==== ENTRIES PROVIDED ====

Lemma queue_run_sent l : forall (w : World A) s t,
  sessions w !! sid = Some s -> pumping s -> t `prefix_of` outstream s ->
  (length t <= length (sent s) + completions l)%nat ->
  Z.of_nat (length (write_queue_ s) + deliveries l) <= max_write_queue_size cfg ->
  exists s', sessions (queue_run cfg sid l w) !! sid = Some s' /\ connected_ s' = true /\
    t `prefix_of` sent s'.
Proof using Hmax.
  induction l as [|a l IH]; intros w s t Hs Hp Ht Hl Hr.
  - exists s. split; [done|]. split; [apply Hp|]. eapply prefix_length_app; [exact Ht|].
    unfold completions in Hl. simpl in Hl. lia.
  - destruct (completions_cons a l) as [Hca Hda]. destruct a as [packet|]; simpl in Hca, Hda; unfold queue_run; cbn [fold_left].
    + assert (Hroom := room_enqueue s l packet Hr). destruct Hp as [Hc Hw].
      rewrite (deliver_cases cfg sid packet w s Hs), Hc, Hroom. cbn [negb snd].
      apply (IH _ (enqueue packet s)).
      * simpl. by rewrite lookup_alter_eq, Hs.
      * by apply pumping_enqueue.
      * rewrite outstream_enqueue by (done || apply Hw). by apply prefix_app_r.
      * pose proof (sent_grows packet s). lia.
      * rewrite queue_length_enqueue. lia.
    + rewrite Hs. destruct (writing_ s) eqn:Hwr.
      * destruct (sent_written s Hp Hwr) as [Ho Hn].
        rewrite (on_write_eq w sid s Hs (proj1 (proj2 Hp) Hwr)). cbn [snd].
        apply (IH _ (written s)).
        -- simpl. by rewrite lookup_alter_eq, Hs.
        -- by apply pumping_written.
        -- by rewrite Ho.
        -- destruct Hn as [[Hn ->]|Hn]; [|lia]. rewrite Hn in Ht. apply prefix_length in Ht. lia.
        -- rewrite queue_length_written. destruct (write_queue_ s); simpl in *; lia.
      * apply (IH w s); try (done || lia). apply prefix_length in Ht. unfold outstream in Ht. rewrite Hwr in Ht.
        destruct (write_queue_ s) as [|x q] eqn:E; [rewrite app_nil_r in Ht; lia|].
        destruct Hp as [_ Hw]. rewrite E in Hw. exfalso. destruct Hw as [_ Hw]. by rewrite Hw in Hwr.
Qed.

(** [C21] Queued packets get out: whatever is delivered to a connected session
    meanwhile, as long as its queue does not overflow, once as many writes have
    completed as packets were queued, everything that had been accepted for the
    wire has been handed to the socket, in order, and the session is still
    connected. *)
Theorem queue_drains l (w : World A) s :
  world_wf cfg None Free w -> sessions w !! sid = Some s ->
  connected_ s = true -> socket_open s = true ->
  (length (write_queue_ s) <= completions l)%nat ->
  Z.of_nat (length (write_queue_ s) + deliveries l) <= max_write_queue_size cfg ->
  exists s', sessions (queue_run cfg sid l w) !! sid = Some s' /\ connected_ s' = true /\
    outstream s `prefix_of` sent s'.
Proof using Hmax.
  intros Hw Hs Hc Ho Hl Hr. pose proof (ww_sessions _ _ _ _ Hw sid s Hs) as Hsw.
  apply (queue_run_sent l w s); [done| |done| |done].
  - split; [done|]. split; [by apply (sw_writing _ _ _ _ Hsw)|]. intros Hq.
    destruct (sw_flow _ _ _ _ Hsw Ho Hq) as [?|[? _]]; [done|congruence].
  - unfold outstream. rewrite length_app. destruct (writing_ s); [|lia]. destruct (write_queue_ s); simpl in *; lia.
Qed.

End Draining.

Lemma queue_drains_witness :
  exists s s', sessions demo_connected !! 0%nat = Some s /\
    sessions (queue_run tiny_config 0 [Complete; Deliver PacketBuilder.build_pingresp; Complete] demo_connected)
      !! 0%nat = Some s' /\ outstream s `prefix_of` sent s'.
Proof.
  destruct (demo_session demo_connected 0%nat
    (fun s => (connected_ s, socket_open s, length (write_queue_ s))) (true, true, 1%nat)) as (s & Hs & Hx);
    [by vm_compute|]. injection Hx as Hc Ho Hq.
  destruct (queue_drains tiny_config ltac:(by vm_compute) 0%nat
    [Complete; Deliver PacketBuilder.build_pingresp; Complete] demo_connected s) as (s' & Hs' & _ & Hp);
    [exact demo_connected_wf|exact Hs|exact Hc|exact Ho|rewrite Hq; apply Nat.leb_le; by vm_compute
    |rewrite Hq; by vm_compute|].
  exists s, s'. split; [exact Hs|]. split; [exact Hs'|exact Hp].
Defined.

(** ** Before CONNECT: TLS *)

(** A connection that ends before CONNECT is never given back: a failed handshake
    calls [close], which does nothing on a session that is not connected, and
    neither does the destruction of the session touch the count of the address,
    which was raised when the connection was accepted. *)
Theorem failed_handshake_keeps_count {A} cfg (w : World A) sid s :
  world_wf cfg None Free w -> sessions w !! sid = Some s -> handshaking s = true ->
  exists w', (Session.on_handshake sid true;; destroy sid) w = (Ret tt, w') /\
    sessions w' !! sid = None /\ server_state w' = server_state w.
Proof.
  intros Hw Hs Hh. pose proof (ww_sessions _ _ _ _ Hw sid s Hs) as Hsw.
  destruct (sw_handshake _ _ _ _ Hsw Hh) as (_ & Hc & _ & _).
  unfold mbind, M_bind, Session.on_handshake. rewrite (update_then w sid s) by done.
  pose proof (updated w sid s (set_handshaking false) Hs) as Hs1.
  erewrite close_disconnected; [|exact Hs1|exact Hc].
  unfold destroy, Session.stop. rewrite (update_then _ sid _ _ _ Hs1). eexists. split; [reflexivity|].
  simpl. by rewrite lookup_delete_eq.
Qed.

(** ** Before CONNECT *)

Lemma set_connected_same s : connected_ s = false -> set_connected false s = s.
Proof. destruct s; simpl. by intros ->. Qed.

Section Sessions.

Context {E A : Type} `{Authenticator E A} (cfg : Config) (env : E) (now : Z).
Abbreviation W := (World A).
Implicit Types (w : W) (s : Session).

Lemma disconnect_eq w sid s :
  sessions w !! sid = Some s -> Session.handle_disconnect sid w = (Ret tt, disconnected w sid).
Proof.
  intros Hs. unfold Session.handle_disconnect. rewrite (update_then w sid s) by done.
  apply (close_disconnected (disconnected w sid) sid (set_connected false s)); [|done].
  simpl. by rewrite lookup_alter_eq, Hs.
Qed.

(** Nothing happens before CONNECT: on a session that is not connected
    every packet but CONNECT leaves the whole state of the broker as it is. *)
Theorem preconnect_inert w sid s hdr packet :
  sessions w !! sid = Some s -> connected_ s = false ->
  packet_type_of (hdr_type hdr) <> Some CONNECT ->
  Session.dispatch cfg env now sid hdr packet w = (Ret tt, w).
Proof.
  intros Hs Hc Ht.
  assert (Hack : forall p act, Session.handle_ack sid p packet act w = (Ret tt, w)).
  { intros p act. unfold Session.handle_ack, this, mbind, M_bind. by rewrite Hs, Hc. }
  unfold Session.dispatch. destruct (packet_type_of (hdr_type hdr)) as [[]|]; try done;
    try apply Hack;
    try (unfold Session.handle_publish, Session.handle_subscribe, Session.handle_unsubscribe,
           Session.handle_pingreq, this, mbind, M_bind; by rewrite Hs, Hc).
  rewrite (disconnect_eq w sid s Hs). f_equal. unfold disconnected.
  replace (alter (set_connected false) sid (sessions w)) with (sessions w); [by destruct w|].
  symmetry. apply alter_id. intros x Hx. rewrite Hs in Hx. injection Hx as <-.
  by apply set_connected_same.
Qed.

(** ** Publishing and subscribing *)

(** The gate in front of PUBLISH: a publication the ACL denies, or whose
    topic is not valid, is counted as dropped and has no other effect: nothing
    is retained, acknowledged or delivered. *)
Theorem publish_gate w sid s packet hdr pub acc a' :
  sessions w !! sid = Some s -> connected_ s = true ->
  (parse_publish hdr packet).1 = Ret pub ->
  check_acl env (username_ s) (topic pub) Access.WRITE (auth w) = (Ret acc, a') ->
  acc = Access.NONE \/ topic.is_valid_topic cfg (topic pub) = false ->
  Session.handle_publish cfg env sid packet hdr w =
    (Ret tt, put_counters (mkCounters (received (counters w)) (published (counters w))
                             (dropped (counters w) + 1) (subscribed (counters w)))
               (put_auth a' w)).
Proof.
  intros Hs Hc Hp Ha Hd.
  unfold Session.handle_publish, this, try_parse, auth_call, mbind, M_bind.
  rewrite Hs, Hc. cbn [negb]. rewrite Hp, Ha.
  destruct (Z.eqb_spec acc Access.NONE) as [->|Hn]; [done|].
  destruct Hd as [Hd|Hd]; [done|]. by rewrite Hd.
Qed.

(** The return codes a SUBSCRIBE may get. *)
Definition code_ok (f : SubscribeFilter) (c : SubackCode) : Prop :=
  c = FAILURE \/
  (c = suback_code_of (requested_qos f) /\ topic.is_valid_filter cfg (Packet.topic_filter f) = true).

Lemma subscribe_filter_code sid s f w c w' :
  Session.subscribe_filter cfg env sid s f w = (Ret c, w') -> code_ok f c.
Proof.
  unfold Session.subscribe_filter. destruct (topic.is_valid_filter cfg (Packet.topic_filter f)) eqn:Hv;
    cbn [negb].
  2:{ intros [= <- <-]. by left. }
  intros (acc & w1 & _ & Hk)%bind_ret_inv.
  destruct (acc =? Access.NONE); [injection Hk as <- <-; by left|].
  apply bind_ret_inv in Hk as (w2 & w3 & _ & Hk).
  destruct (_ && _); [injection Hk as <- <-; by left|].
  do 4 apply bind_ret_inv in Hk as (? & ? & _ & Hk). injection Hk as <- <-. by right.
Qed.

====

* _WHAT THE EXERCISE ASKS_: The response must hold only the lines above from the line with "exists s, s'." through the line with "Section Sessions.", each copied exactly, both ends kept.

* _TASK SOLUTION_:
  exists s, s'. split; [exact Hs|]. split; [exact Hs'|exact Hp].
Defined.

(** ** Before CONNECT: TLS *)

(** A connection that ends before CONNECT is never given back: a failed handshake
    calls [close], which does nothing on a session that is not connected, and
    neither does the destruction of the session touch the count of the address,
    which was raised when the connection was accepted. *)
Theorem failed_handshake_keeps_count {A} cfg (w : World A) sid s :
  world_wf cfg None Free w -> sessions w !! sid = Some s -> handshaking s = true ->
  exists w', (Session.on_handshake sid true;; destroy sid) w = (Ret tt, w') /\
    sessions w' !! sid = None /\ server_state w' = server_state w.
Proof.
  intros Hw Hs Hh. pose proof (ww_sessions _ _ _ _ Hw sid s Hs) as Hsw.
  destruct (sw_handshake _ _ _ _ Hsw Hh) as (_ & Hc & _ & _).
  unfold mbind, M_bind, Session.on_handshake. rewrite (update_then w sid s) by done.
  pose proof (updated w sid s (set_handshaking false) Hs) as Hs1.
  erewrite close_disconnected; [|exact Hs1|exact Hc].
  unfold destroy, Session.stop. rewrite (update_then _ sid _ _ _ Hs1). eexists. split; [reflexivity|].
  simpl. by rewrite lookup_delete_eq.
Qed.

(** ** Before CONNECT *)

Lemma set_connected_same s : connected_ s = false -> set_connected false s = s.
Proof. destruct s; simpl. by intros ->. Qed.

Section Sessions.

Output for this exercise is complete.